Only a number is expected: how many lines in the data below contain the word "induction".
━━ INPUT ━━
(** One exported task is read back as its node, unplaced. *)
Lemma parse_task_back m n ns es w :
  normal_node n -> Forall good_id (default [] (m !! node_id n)) ->
  parse_task (ns, es, w) (task_value m o n) =
    (ns ++ [unplaced n],
     es ++ map (fun d => mkEdge d (node_id n)) (default [] (m !! node_id n)), w).
Proof.
  intros ([Hid Hne] & Hp & Hpne & Hk) Hg. unfold parse_task.
  pose proof (task_deps_back m n Hg) as Hdeps.
  assert (Htid : str_trim (vprop "task_id" (task_value m o n)) = node_id n).
  { rewrite <- Hid, <- str_trim_string. f_equal.
    unfold task_value, build_task, buildAgentParallelTask. destruct (node_kind n); [done|].
    by destruct (node_target_list n o). }
  assert (isObjectRecord (task_value m o n) = true) as ->.
  { unfold task_value, build_task. destruct (node_kind n); [done|].
    by destruct (buildAgentParallelTask n o []). }
  cbn [negb]. rewrite Htid, Hdeps, (proj2 (truthy_str_true _) Hne). cbn [negb]. clear Hdeps Htid.
  assert (Hpr : str_or (node_prompt n) DEFAULT_PROMPT = node_prompt n).
  { unfold str_or. by rewrite (proj2 (truthy_str_true _) Hpne). }
  set (deps := default [] (m !! node_id n)). unfold task_value, build_task. fold deps.
  unfold unplaced. destruct (node_kind n) eqn:Ek, (node_targets n) as [ts|] eqn:Et; try done.
  - assert (Hr : sub_record "request" (VObject ([("task_id", VString (node_id n))]
        ++ dep_entry deps ++ [("request", prompt_request n)]))
      = Some [("prompt", VString (node_prompt n)); ("no_session", VBool true)]).
    { unfold prompt_request. rewrite Hpr. by destruct deps. }
    cbn [fst]. rewrite Hr. rewrite prop_cons. simpl. rewrite Hp.
    by rewrite (proj2 (truthy_str_true _) Hpne).
  - destruct Hk as [Hts Hnorm].
    unfold buildAgentParallelTask, node_target_list, normalizeTargets. rewrite Et.
    change (default [] (Some ts)) with ts. rewrite Hnorm. destruct ts as [|t ts]; [done|]. cbn [fst app].
    rewrite agent_prompt_back, agent_targets_back by done.
    assert (Hr : forall rest, sub_record "request" (VObject (("task_id", VString (node_id n))
       :: ("kind", VString "agentd_parallel")
       :: ("agentd_parallel", VObject rest) :: dep_entry deps)) = None) by (by destruct deps).
    rewrite Hr. change (truthy_str "") with false. cbv iota.
    rewrite (bool_decide_true (str_or_empty _ = _)) by done.
    change (default "" (Some (node_prompt n))) with (node_prompt n). by rewrite Hpr.
Qed.

Lemma fold_parse_back m ns ns0 es0 w :
  Forall normal_node ns -> (forall n, n ∈ ns -> Forall good_id (default [] (m !! node_id n))) ->
  fold_left parse_task (map (task_value m o) ns) (ns0, es0, w) =
    (ns0 ++ map unplaced ns,
     es0 ++ concat (map (fun n => map (fun d => mkEdge d (node_id n))
                                    (default [] (m !! node_id n))) ns), w).
Proof.
  intros Hn. revert ns0 es0. induction Hn as [|n ns Hn _ IH]; intros ns0 es0 Hg; cbn [map fold_left concat].
  { by rewrite !app_nil_r. }
  rewrite parse_task_back; [|done|apply Hg; by left]. rewrite IH by (intros; apply Hg; by right).
  by rewrite <- !app_assoc.
Qed.

(** Everything the export writes is representable in JSON. *)
Lemma workflow_tail_ok : Forall (fun p => json_ok (snd p) = true) (workflow_tail o).
Proof.
  unfold workflow_tail. apply Forall_app. split; case_match; repeat constructor; done.
Qed.

Lemma with_tail_ok v : json_ok v = true -> json_ok (VObject (("tasks", v) :: workflow_tail o)) = true.
Proof.
  intros Hv. apply json_ok_object; [|constructor; [done|apply workflow_tail_ok]].
  unfold workflow_tail. do 2 case_match; shape.
Qed.

Lemma prompt_request_ok n : json_ok (prompt_request n) = true.
Proof. apply json_ok_object; [unfold prompt_request; shape|by repeat constructor]. Qed.

Lemma strings_ok l : json_ok (strings l) = true.
Proof. by apply json_ok_map. Qed.

Lemma agentd_call_ok n : json_ok (VObject (agentd_call n o)) = true.
Proof.
  assert (json_ok (VObject (nestedWorkflow n o)) = true) as Hn.
  { apply with_tail_ok, json_ok_array. repeat constructor.
    apply json_ok_object; [shape|]. repeat constructor. apply prompt_request_ok. }
  apply json_ok_object; unfold agentd_call.
  - destruct (bearerEnv o) as [e|]; [destruct (truthy_str e)|]; shape.
  - destruct (bearerEnv o) as [e|]; [destruct (truthy_str e)|]; repeat constructor; done.
Qed.

Lemma task_value_ok m n : json_ok (task_value m o n) = true.
Proof.
  assert (Hd : forall d ds, json_ok (VArray (map VString (d :: ds))) = true)
    by (intros; apply strings_ok).
  unfold task_value, build_task, buildAgentParallelTask, dep_entry, strings.
  destruct (node_kind n).
  - destruct (default [] (m !! node_id n)) as [|d ds];
      (apply json_ok_object; [simpl app; shape|]); repeat constructor; try apply prompt_request_ok.
    apply Hd.
  - destruct (node_target_list n o) as [ts w]. cbn [fst].
    assert (Ha : json_ok (VObject (agentd_parallel n o ts)) = true).
    { apply json_ok_object; [unfold agentd_parallel; shape|]. repeat constructor.
      - apply json_ok_imap. intros. apply json_ok_object; [shape|by repeat constructor].
      - apply agentd_call_ok.
      - apply json_ok_object; [shape|]. repeat constructor. by apply json_ok_imap. }
    destruct (default [] (m !! node_id n)) as [|d ds];
      (apply json_ok_object; [simpl app; shape|]); repeat constructor; try done. apply Hd.
Qed.

(** Normal nodes are exported without a warning. *)
Lemma build_tasks_quiet m ns : Forall normal_node ns -> snd (build_tasks m o [] ns) = [].
Proof.
  induction 1 as [|n ns (_ & _ & _ & Hk) _ IH]; [done|]. cbn [build_tasks].
  assert (Hw : snd (build_task m o [] n) = []).
  { unfold build_task, buildAgentParallelTask, node_target_list, normalizeTargets.
    destruct (node_kind n), (node_targets n) as [ts|]; try done. destruct Hk as [Hts Hn].
    change (default [] (Some ts)) with ts. rewrite Hn. by destruct ts. }
  destruct (build_task m o [] n) as [t w]. simpl in Hw. subst w.
  by destruct (build_tasks m o [] ns).
Qed.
━━━
# WRITTEN ANSWER
2